Но вдруг с женщиной что-то случилось. Дни и ночи напролет она плакала, под глазами у нее залегли темные круги, кожа сделалась серой, как зола. А случилось вот что: женщина нашла у себя несколько седых волосков. Схватив зеркало свекрови, она принялась себя разглядывать. И заметила на своем лице морщинки, которых раньше не замечала. И тогда она поняла, что начала стареть. Забыв обо всем на свете, завернувшись с головой в одеяло, женщина целыми днями лежала на деревянном полу, заливаясь горькими слезами. Ее дети исхудали, муж начал лысеть. И вдруг однажды она вновь стала сама собой, только на ее лице появилась лукавая улыбка, словно женщина узнала некую тайну. Вся деревня насторожилась, ибо все поняли: скоро что-то произойдет. И действительно, однажды утром, когда ватага ребятишек шла в школу, они увидели ее тело, висящее на сосне. Женщина повесилась на белом шелковом шарфе, том самом, что был на ней в день свадьбы. В тот же день ее похоронили. Но разговоры о ней не прекращались, и жителям деревни даже казалось, что она и не умирала вовсе: стоило кому-нибудь закрыть глаза, и он видел прекрасную женщину. Со временем муж перестал о ней тосковать, дети вспоминали ее с нежностью, а деревенские мужчины поминали ее всякий раз, когда сидели на берегу реки и пьянствовали. Все женщины деревни поняли, как удалось ей навечно остаться молодой. Но знали они и другое: она заплатила за это цену, которую им всем придется заплатить, когда их кожа сморщится, а волосы будут белыми как снег. И все молодые женщины завидовали ее мужеству, но старые лишь молча переглядывались, так как считали ее полной дурой».

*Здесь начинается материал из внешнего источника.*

Lemma is_still_ack_seqid seqid : is_still (ack_seqid seqid).
Proof.
  unfold ack_seqid. apply is_still_bind; [auto with cld|]. intros x. destruct (xdr_hdr_enc _) as [hb|]; [|auto with cld].
  destruct (_ <? _); [auto with cld|]. destruct (cld_authsign _ _) as [rc sha]. case_match; auto with cld.
Qed.

Lemma is_still_new_msg copts op req cb priv : is_still (cldc_new_msg copts op req cb priv).
Proof.
  assert (forall n xid first body, is_still (new_msg_pkts n xid op first body)).
  { induction n as [|n IH]; intros; cbn [new_msg_pkts]; solve_still. }
  unfold cldc_new_msg. solve_still.
Qed.

End send.

(** ** Freeing *)

Lemma iter_free_msgs (l : list nat) c :
  NoDup l -> (forall p, p ∈ l -> is_Some (c_msgs c !! p)) ->
  cw False (c_iter cldc_msg_free l) (fun _ c' => c' = set_c_msgs (c_msgs c') c /\
    forall q, (q ∈ l -> c_msgs c' !! q = None) /\ (q ∉ l -> c_msgs c' !! q = c_msgs c !! q)) c.
Proof.
  intros Hn. revert c. induction Hn as [|p l Hp Hl IH]; intros c Hs; cbn [c_iter].
  { apply cw_ret. split; [by destruct c|]. intros q. split; [|done]. intros H. inversion H. }
  apply cw_bind. unfold cldc_msg_free. apply cw_bind, cw_get_msg.
  { intros E. destruct (Hs p) as [m E']; [by left|congruence]. }
  intros m Hm. apply cw_modify. eapply cw_mono; [apply IH|].
  - intros q Hq. cbn. rewrite lookup_delete_ne by (intros ->; done). apply Hs. by right.
  - cbn. intros _ c' [E Hq]. rewrite E. split; [done|]. intros q. cbn. destruct (Hq q) as [H1 H2].
    destruct (decide (q = p)) as [->|Hqp].
    + split; [intros _|intros []; by left]. rewrite H2 by done. by rewrite lookup_delete_eq.
    + rewrite lookup_delete_ne in H2 by done. rewrite elem_of_cons. split.
      * intros [?|?]; auto; done.
      * intros Hn. apply H2. tauto.
Qed.

Lemma iter_free_fhs (l : list nat) c :
  NoDup l -> (forall p, p ∈ l -> is_Some (c_fhs c !! p)) ->
  cw False (c_iter fh_free l) (fun _ c' => c' = set_c_fhs (c_fhs c') c /\
    forall q, (q ∈ l -> c_fhs c' !! q = None) /\ (q ∉ l -> c_fhs c' !! q = c_fhs c !! q)) c.
Proof.
  intros Hn. revert c. induction Hn as [|p l Hp Hl IH]; intros c Hs; cbn [c_iter].
  { apply cw_ret. split; [by destruct c|]. intros q. split; [|done]. intros H. inversion H. }
  apply cw_bind. unfold fh_free. apply cw_bind, cw_get_fh.
  { intros E. destruct (Hs p) as [m E']; [by left|congruence]. }
  intros m Hm. apply cw_modify. eapply cw_mono; [apply IH|].
  - intros q Hq. cbn. rewrite lookup_delete_ne by (intros ->; done). apply Hs. by right.
  - cbn. intros _ c' [E Hq]. rewrite E. split; [done|]. intros q. cbn. destruct (Hq q) as [H1 H2].
    destruct (decide (q = p)) as [->|Hqp].
    + split; [intros _|intros []; by left]. rewrite H2 by done. by rewrite lookup_delete_eq.
    + rewrite lookup_delete_ne in H2 by done. rewrite elem_of_cons. split.
      * intros [?|?]; auto; done.
      * intros Hn. apply H2. tauto.
Qed.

Лайла знала, что это правда. Ее дочь была единственной, кто не менялся с течением времени. Однако видения отнимали у Лайлы энергию, и она все реже подходила к своей дочери. Иногда она просто садилась на стул возле комода и смотрела на спящего ребенка. Так она проводила весь день, охраняя сон дочери, а когда, наконец, отправлялась спать, то видела такие сумбурные сны, что и вспомнить-то их не могла.

С каждым днем Лайла становилась все более нервной, и однажды наступил день, когда она поняла, что еще одного обеда в одиночестве больше не вынесет. Был тихий и теплый мартовский вечер, воздух был чист и прозрачен, в соседнем саду зацвела акация. Лайла знала, что Ричард вернется домой не раньше восьми, поэтому поставила тарелки с едой на поднос и вынесла его во двор. На ней были вельветовые слаксы и шерстяной свитер Ричарда. Вечер был теплый, но она почему-то мерзла. Сначала Лайла подумала, что у нее опять начинаются видения, однако чуть позже ей стало совсем плохо: тело точно протыкали холодным стальным ножом. Она почему-то перестала чувствовать запах лимонного дерева и слышать гул самолетов, пролетающих над домом.

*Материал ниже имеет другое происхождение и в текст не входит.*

#[global] Instance heard_preorder b : PreOrder (heard b).
Proof.
  split.
  - intros c. split; [exists []; split; [by rewrite app_nil_r|]; intros p cb code H; by apply elem_of_nil in H|auto|done].
  - intros c1 c2 c3 [(l1 & E1 & T1) M1 N1] [(l2 & E2 & T2) M2 N2]. split.
    + exists (l1 ++ l2). rewrite E2, E1, <- app_assoc. split; [done|]. intros p cb code [H|H]%elem_of_app; [by apply (T1 _ _ code)|].
      destruct (T2 _ _ _ H) as [Hh Hm]. split; [done|]. destruct (M1 _ _ Hm) as [?|Ha]; [done|].
      unfold may_hear, may_add in *. by subst.
    + intros p cb H. destruct (M2 _ _ H) as [H'|H']; [by apply M1|by right].
    + congruence.
Qed.

Definition is_heard (b : hear_mode) {A} (m : C A) : Prop := forall c, cw True m (fun _ c' => heard b c c') c.

(** ** Computations *)

Section basic.
Context (b : hear_mode).

Lemma is_heard_ret {A} (a : A) : is_heard b (mret a).
Proof. intros c. by apply cw_ret. Qed.

Lemma is_heard_bind {A B} (m : C A) (k : A -> C B) :
  is_heard b m -> (forall a, is_heard b (k a)) -> is_heard b (m ≫= k).
Proof.
  intros Hm Hk c. apply cw_bind. eapply cw_mono; [apply Hm|]. intros a c1 H1. cbn in H1.
  eapply cw_mono; [apply Hk|]. intros a2 c2 H2. cbn in *. by etrans.
Qed.

(** Messages are kept, changed but for their callback, or dropped, and the
    trace grows by something that is no callback. *)
Lemma heard_quiet c c' l :
  c_trace c' = c_trace c ++ l -> (forall p cb code, Complete p cb code ∉ l) ->
  (forall p cb, msg_cb_of c' p = Some cb -> msg_cb_of c p = Some cb) -> c_now c' = c_now c -> heard b c c'.
Proof.
  intros E H M N. split; [exists l; split; [done|]; intros p cb code H'; by destruct (H p cb code)| |done].
  intros p cb Hm. left. auto.
Qed.

Lemma heard_same c c' : c_trace c' = c_trace c -> c_msgs c' = c_msgs c -> c_now c' = c_now c -> heard b c c'.
Proof.
  intros E M N. apply (heard_quiet c c' []); [by rewrite app_nil_r|set_solver| |done].
  intros p cb. unfold msg_cb_of. by rewrite M.
Qed.

Lemma is_heard_modify (f : cli -> cli) :
  (forall c, c_trace (f c) = c_trace c /\ c_msgs (f c) = c_msgs c /\ c_now (f c) = c_now c) -> is_heard b (c_modify f).
Proof. intros Hf c. apply cw_modify. destruct (Hf c) as (? & ? & ?). by apply heard_same. Qed.

Lemma is_heard_emit (e : eff) : (forall p cb code, e <> Complete p cb code) -> is_heard b (emit e).
Proof.
  intros He c. unfold emit. apply cw_modify. apply (heard_quiet _ _ [e]); [done| |done|done].
  intros p cb code H%list_elem_of_singleton. by destruct (He p cb code).
Qed.

Lemma is_heard_get : is_heard b c_get.
Proof. intros c. by apply cw_get. Qed.

Lemma is_heard_nondet : is_heard b c_nondet.
Proof. intros c. apply cw_nondet. by apply heard_same. Qed.

Lemma is_heard_ub {A} : is_heard b (@ub A).
Proof. intros c. by apply cw_ub. Qed.

Lemma is_heard_get_sess : is_heard b c_get_sess.
Proof. intros c. by apply cw_get_sess. Qed.

Lemma is_heard_upd_sess f : is_heard b (c_upd_sess f).
Proof. intros c. apply cw_upd_sess; [done|]. intros x _. by apply heard_same. Qed.

Lemma is_heard_get_msg p : is_heard b (get_msg p).
Proof. intros c. by apply cw_get_msg. Qed.

Lemma is_heard_get_fh p : is_heard b (get_fh p).
Proof. intros c. by apply cw_get_fh. Qed.

Lemma is_heard_store_fh p f : is_heard b (store_fh p f).
Proof. by apply is_heard_modify. Qed.

Lemma is_heard_fresh : is_heard b c_fresh.
Proof. intros c. by apply heard_same. Qed.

Лайла сидела за столом, перед ней стоял поднос с творогом, фруктами и чаем со льдом. Внезапно она почувствовала, что цепенеет.

«Нужно просто пошевелиться, — сказала она себе, — и все пройдет».

Но когда она вернулась в дом, ей стало хуже. Кровь начала стынуть, превращаясь в лед. Лайла подошла к телефону, чтобы позвонить Ричарду, но обнаружила, что не может вспомнить номер, по которому звонила тысячи раз. Она помнила, что сейчас август, так как на улице тепло. В коридоре послышалась тихая возня. Это ворочалась в постели Дженет Росс. Ей не спалось, поэтому она встала и полезла в шкаф за халатом. В саду на лужайке запели птицы.

Лайла взяла трубку и набрала номер оператора.

— Мне нужно позвонить мужу, — сказала она, как только оператор ответил.